In a statement, the International Olympic Committee indicated that it was “planning a comprehensive roll-out phase, including webinars that may support [international federations] and athletes on this journey, starting after the Olympic Winter Games Beijing 2022.”

The updated guidance replaces guidelines adopted at the November 2015 IOC Consensus Meeting on Sex Reassignment and Hyperandrogenism. Under the 2015 guidance, athletes transitioning from male to female were eligible to compete in women’s sports as long as they met testosterone level requirements for at least 12 months before competing. Additionally, the testosterone level had to remain below that level “throughout the period of desired eligibility to compete in the female category.”

A 43-year-old trans-identified male qualified to compete in women’s weightlifting at the Tokyo Summer Olympics, which took place earlier this year.

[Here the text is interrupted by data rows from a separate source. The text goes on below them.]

(** When the [stat] query of a configured directory exits with a status
    other than 0, the queries before it having succeeded, the collector
    stops there: it raises [SmbstatusError] with the standard error of
    that query, runs no query for the directories after it and does not
    look at the disk-usage data. *)
Theorem stat_failure_stops_collection h dirs1 directory dirs2 :
  default ["/mnt/samba"] (pillar_samba_dirs h)
  = dirs1 ++ directory :: dirs2 →
  (∀ d, d ∈ dirs1 → retcode (stat_of h d) = 0%Z) →
  retcode (stat_of h directory) ≠ 0%Z →
  outcome (_avail_space h)
  = Raise (SmbstatusError (stderr (stat_of h directory)))
  ∧ trace (_avail_space h)
    = ((λ d, EvStat d 0) <$> dirs1)
      ++ [EvStat directory (retcode (stat_of h directory));
          EvRaise (SmbstatusError (stderr (stat_of h directory)))].
Proof.
  intros Hdirs H1 Hrc. unfold _avail_space, resolve_mount_points.
  rewrite Hdirs, (stat_fold_fail _ _ _ _ _ H1 Hrc). by split.
Qed.

Lemma stat_failure_stops_collection_witness :
  outcome (_avail_space host_stat_fail)
  = Raise (SmbstatusError "stat: cannot stat '/mnt/b'")
  ∧ trace (_avail_space host_stat_fail)
    = [EvStat "/mnt/a" 0; EvStat "/mnt/b" 1;
       EvRaise (SmbstatusError "stat: cannot stat '/mnt/b'")].
Proof.
  destruct (stat_failure_stops_collection host_stat_fail
              ["/mnt/a"] "/mnt/b" ["/mnt/c"]) as [Ho Ht].
  - reflexivity.
  - intros d ->%list_elem_of_singleton. vm_compute. reflexivity.
  - vm_compute. discriminate.
  - split; [exact Ho|exact Ht].
Defined.

(* ===================================================================== *)
(** * The entries of [status] *)
(* ===================================================================== *)

Section Entries.

Lemma records_of_cons name x l :
  records_of name (x :: l)
  = if decide (x.1 = name) then x.2 :: records_of name l
    else records_of name l.
Proof.
  unfold records_of. rewrite filter_cons.
  by destruct (decide (x.1 = name)).
Qed.

Lemma records_of_nil name l : name ∉ l.*1 → records_of name l = [].
Proof.
  induction l as [|x l IH]; [done|]. intros Hn.
  rewrite records_of_cons. rewrite fmap_cons, not_elem_of_cons in Hn.
  destruct Hn as [Hne Hn]. rewrite decide_False by done. by apply IH.
Qed.

Lemma dd_get_insert_eq u k it : dd_get (<[k := it]> u) k = it.
Proof. unfold dd_get. by rewrite lookup_insert_eq. Qed.

Lemma dd_get_insert_ne u k k' it :
  k ≠ k' → dd_get (<[k := it]> u) k' = dd_get u k'.
Proof. intros Hne. unfold dd_get. by rewrite lookup_insert_ne. Qed.

(** The entry of a share after the first loop of [stats]. *)
Lemma foldl_add_machine_lookup l : ∀ u k,
  foldl add_machine u l !! k
  = if decide (k ∈ l.*1)
    then Some (mk_share_item (machines (dd_get u k) ++ records_of k l)
                             (locked_files (dd_get u k)))
    else u !! k.
Proof.
  induction l as [|x l IH]; intros u k; cbn [foldl].
  - by destruct (decide (k ∈ [])) as [?%elem_of_nil|].
  - rewrite IH, records_of_cons, fmap_cons. unfold add_machine.
    destruct (decide (x.1 = k)) as [<-|Hne].
    + rewrite dd_get_insert_eq, lookup_insert_eq. cbn [machines locked_files].
      rewrite (decide_True (P := x.1 ∈ x.1 :: l.*1))
        by apply list_elem_of_here.
      destruct (decide (x.1 ∈ l.*1)) as [Hin|Hnin].
      * by rewrite <- app_assoc.
      * by rewrite (records_of_nil _ _ Hnin).
    + rewrite dd_get_insert_ne, lookup_insert_ne by done.
      destruct (decide (k ∈ l.*1)) as [Hin|Hnin].
      * rewrite decide_True; [done|by apply list_elem_of_further].
      * rewrite decide_False; [done|].
        intros [?|?]%elem_of_cons; done.
Qed.

(** The entry of a share after the second loop of [stats]. *)
Lemma foldl_add_locked_file_lookup l : ∀ u k,
  foldl add_locked_file u l !! k
  = if decide (k ∈ l.*1)
    then Some (mk_share_item (machines (dd_get u k))
                             (locked_files (dd_get u k) ++ records_of k l))
    else u !! k.
Proof.
  induction l as [|x l IH]; intros u k; cbn [foldl].
  - by destruct (decide (k ∈ [])) as [?%elem_of_nil|].
  - rewrite IH, records_of_cons, fmap_cons. unfold add_locked_file.
    destruct (decide (x.1 = k)) as [<-|Hne].
    + rewrite dd_get_insert_eq, lookup_insert_eq. cbn [machines locked_files].
      rewrite (decide_True (P := x.1 ∈ x.1 :: l.*1))
        by apply list_elem_of_here.
      destruct (decide (x.1 ∈ l.*1)) as [Hin|Hnin].
      * by rewrite <- app_assoc.
      * by rewrite (records_of_nil _ _ Hnin).
    + rewrite dd_get_insert_ne, lookup_insert_ne by done.
      destruct (decide (k ∈ l.*1)) as [Hin|Hnin].
      * rewrite decide_True; [done|by apply list_elem_of_further].
      * rewrite decide_False; [done|].
        intros [?|?]%elem_of_cons; done.
Qed.

End Entries.

(** In the report of a run that ended well, the entry of a share holds, in
    [machines], the connection records the shares generator yielded for
    that share and, in [locked_files], the lock records the locks generator
    yielded for it, each in the order of the lines; a share only one of
    the generators yielded has an empty list for the other, and a name no
    generator yielded has no entry. *)
Theorem status_entries_in_order h test r used_shares :
  outcome (stats h test) = Ok r →
  r !! "status" = Some (VStatus used_shares) →
  ∃ shares locks,
    outcome (_smbstatus_data h "shares" _parse_share_line test) = Ok shares
    ∧ outcome (_smbstatus_data h "locks" _parse_lock_line test) = Ok locks
    ∧ ∀ name,
        used_shares !! name
        = if decide (name ∈ shares.*1 ++ locks.*1)
          then Some (mk_share_item (records_of name shares)
                                   (records_of name locks))
          else None.
Proof.
  intros Ho Hs.
  destruct (stats_status_inv _ _ _ _ Ho Hs)
    as (su & sl & a & Hsu & Hsl & _ & ->).
  exists su, sl. split; [exact Hsu|split; [exact Hsl|]]. intros name.
  rewrite foldl_add_locked_file_lookup. unfold dd_get.
  rewrite foldl_add_machine_lookup. unfold dd_get. rewrite lookup_empty.
  cbn [default machines locked_files _share_item_skel app].
  destruct (decide (name ∈ su.*1)) as [H1|H1];
    destruct (decide (name ∈ sl.*1)) as [H2|H2];
    destruct (decide (name ∈ su.*1 ++ sl.*1)) as [H3|H3];
    cbn [default machines locked_files _share_item_skel app];
    try (exfalso; apply H3; apply elem_of_app; by (left + right));
    try (exfalso; apply elem_of_app in H3 as [?|?]; done).
  - done.
  - by rewrite (records_of_nil _ _ H2).
  - by rewrite (records_of_nil _ _ H1).
  - done.
Qed.

Lemma status_entries_in_order_witness :
  outcome (stats Examples.host_public false) = Ok Examples.report_public
  ∧ Examples.report_public !! "status"
    = Some (VStatus Examples.status_public)
  ∧ ∃ shares locks,
      outcome (_smbstatus_data Examples.host_public "shares"
                 _parse_share_line false) = Ok shares
      ∧ outcome (_smbstatus_data Examples.host_public "locks"
                   _parse_lock_line false) = Ok locks
      ∧ ∀ name,
          Examples.status_public !! name
          = if decide (name ∈ shares.*1 ++ locks.*1)
            then Some (mk_share_item (records_of name shares)
                                     (records_of name locks))
            else None.
Proof.
  assert (Ho : outcome (stats Examples.host_public false)
               = Ok Examples.report_public) by (vm_compute; reflexivity).
  assert (Hs : Examples.report_public !! "status"
               = Some (VStatus Examples.status_public))
    by (vm_compute; reflexivity).
  split; [exact Ho|split; [exact Hs|]].
  exact (status_entries_in_order _ _ _ _ Ho Hs).
Defined.

(* ===================================================================== *)
(** * A line the shares parser cannot read *)
(* ===================================================================== *)

Section Abort.




End Abort.



(** A record of the locks parser keeps the columns the pattern captured,
    unchanged, as text: [pid], [uid], [denyMode], [access], [rw], [oplock]
    and [filename] are the groups of the match of these names. *)
Theorem lock_record_columns index line v :
  _parse_lock_line index line = Ok (Some v) →
  ∃ g rest,
    re_match _REGEX_LOCKED_FILES (sub_spaces line) = Some (g, rest)
    ∧ ∀ k, k ∈ ["pid"; "uid"; "denyMode"; "access"; "rw"; "oplock";
                "filename"] →
           is_Some (g !! k) ∧ v !! k = g !! k.
Proof.
  intros (g & rest & ds & date & sp & Hm & _ & ->)%parse_lock_Some.
  exists g, rest. split; [exact Hm|]. intros k Hk.
  pose proof (re_match_locked_dom _ _ _ Hm) as Hdom.
  cbn [foldl].
  repeat (apply elem_of_cons in Hk as [->|Hk];
          [split;
           [apply elem_of_dom; rewrite Hdom; set_solver
           |rewrite lookup_insert_ne, lookup_delete_ne, lookup_insert_ne
              by done;
            by rewrite !lookup_delete_ne by done]|]).
  by apply elem_of_nil in Hk.
Qed.

Lemma lock_record_columns_witness :
  _parse_lock_line 0 Examples.lock_line
  = Ok (Some (<["share" := "public"]> Examples.lock_public))
  ∧ ∃ g rest,
      re_match _REGEX_LOCKED_FILES (sub_spaces Examples.lock_line)
      = Some (g, rest)
      ∧ ∀ k, k ∈ ["pid"; "uid"; "denyMode"; "access"; "rw"; "oplock";
                  "filename"] →
             is_Some (g !! k)
             ∧ (<["share" := "public"]> Examples.lock_public) !! k = g !! k.
Proof.
  assert (Hp : _parse_lock_line 0 Examples.lock_line
               = Ok (Some (<["share" := "public"]> Examples.lock_public)))
    by (vm_compute; reflexivity).
  split; [exact Hp|exact (lock_record_columns _ _ _ Hp)].
Defined.


Lemma sub_spaces_normal_witness :
  double_blank "a b" = false ∧ sub_spaces "a b" = "a b".
Proof.
  split; [reflexivity|].
  apply (proj1 (proj2 (sub_spaces_normal "a b"))). reflexivity.
Defined.

Lemma banner_lines_ignored_witness :
  _parse_share_line 3 ("Processing section" +:+ " [public]") = Ok None
  ∧ _parse_lock_line 0 ("Locked files:" +:+ "") = Ok None.
Proof.
  split.
  - apply (proj1 (banner_lines_ignored 3 "Processing section" " [public]")).
    unfold _STATUS_IGNORED_STARTS. set_solver.
  - apply (proj2 (banner_lines_ignored 0 "Locked files:" "")).
    unfold _LOCKS_IGNORED_STARTS. set_solver.
Defined.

The athlete was eliminated from the women’s weightlifting competition after failing to record a lift. 

In June, an NCAA champion hurdler was ruled ineligible because of an inability to demonstrate that the eligibility criteria had been met. 

In 2021, a Canadian soccer player known by the last name Quinn became the first trans-identified and nonbinary athlete to win an Olympic gold medal. 

“Far too often, sport policy does not reflect the lived experience of marginalized athletes, and that’s especially true when it comes to transgender athletes and athletes with sex variations,” Quinn said in a statement. “This new IOC framework is groundbreaking in the way that it reflects what we know to be true — that athletes like me and my peers participate in sports without any inherent advantage, and that our humanity deserves to be respected.” 

The IOC guidance comes as at least nine U.S. states have passed laws requiring athletes to compete on sports teams that correspond with their biological sex instead of their gender identity.

Critics of policies that allow athletes to compete on sports teams based on gender identity argue that the biological differences between males and females that give men physical advantages.

A study from the British Journal of Sports Medicine published last December suggests that trans-identified males retain advantages over female athletes even after one year of taking “feminizing” hormones.

Sharron Davies, who won a silver medal in the 400-meter individual medley at the 1980 Olympics in Moscow, criticized the move.

“After 2 decades of the IOC ignoring DDR situation & letting down female athletes we are here again with a cowardly passing of the buck!” she wrote on Twitter. “How can testosterone be on the drug ban list but not an issue if born male in female sport? Men get fair sport women not.”

Author Abigail Shrier, whose book criticizes the “transgender craze,” also took to Twitter to voice her objection. 

“We need to have a serious discussion about withdrawing our female athletes from the Olympics if this foolish, extreme, and unjust policy is allowed to stand,” she wrote. “America has invested too much in the development of our female athletes to submit them to this.”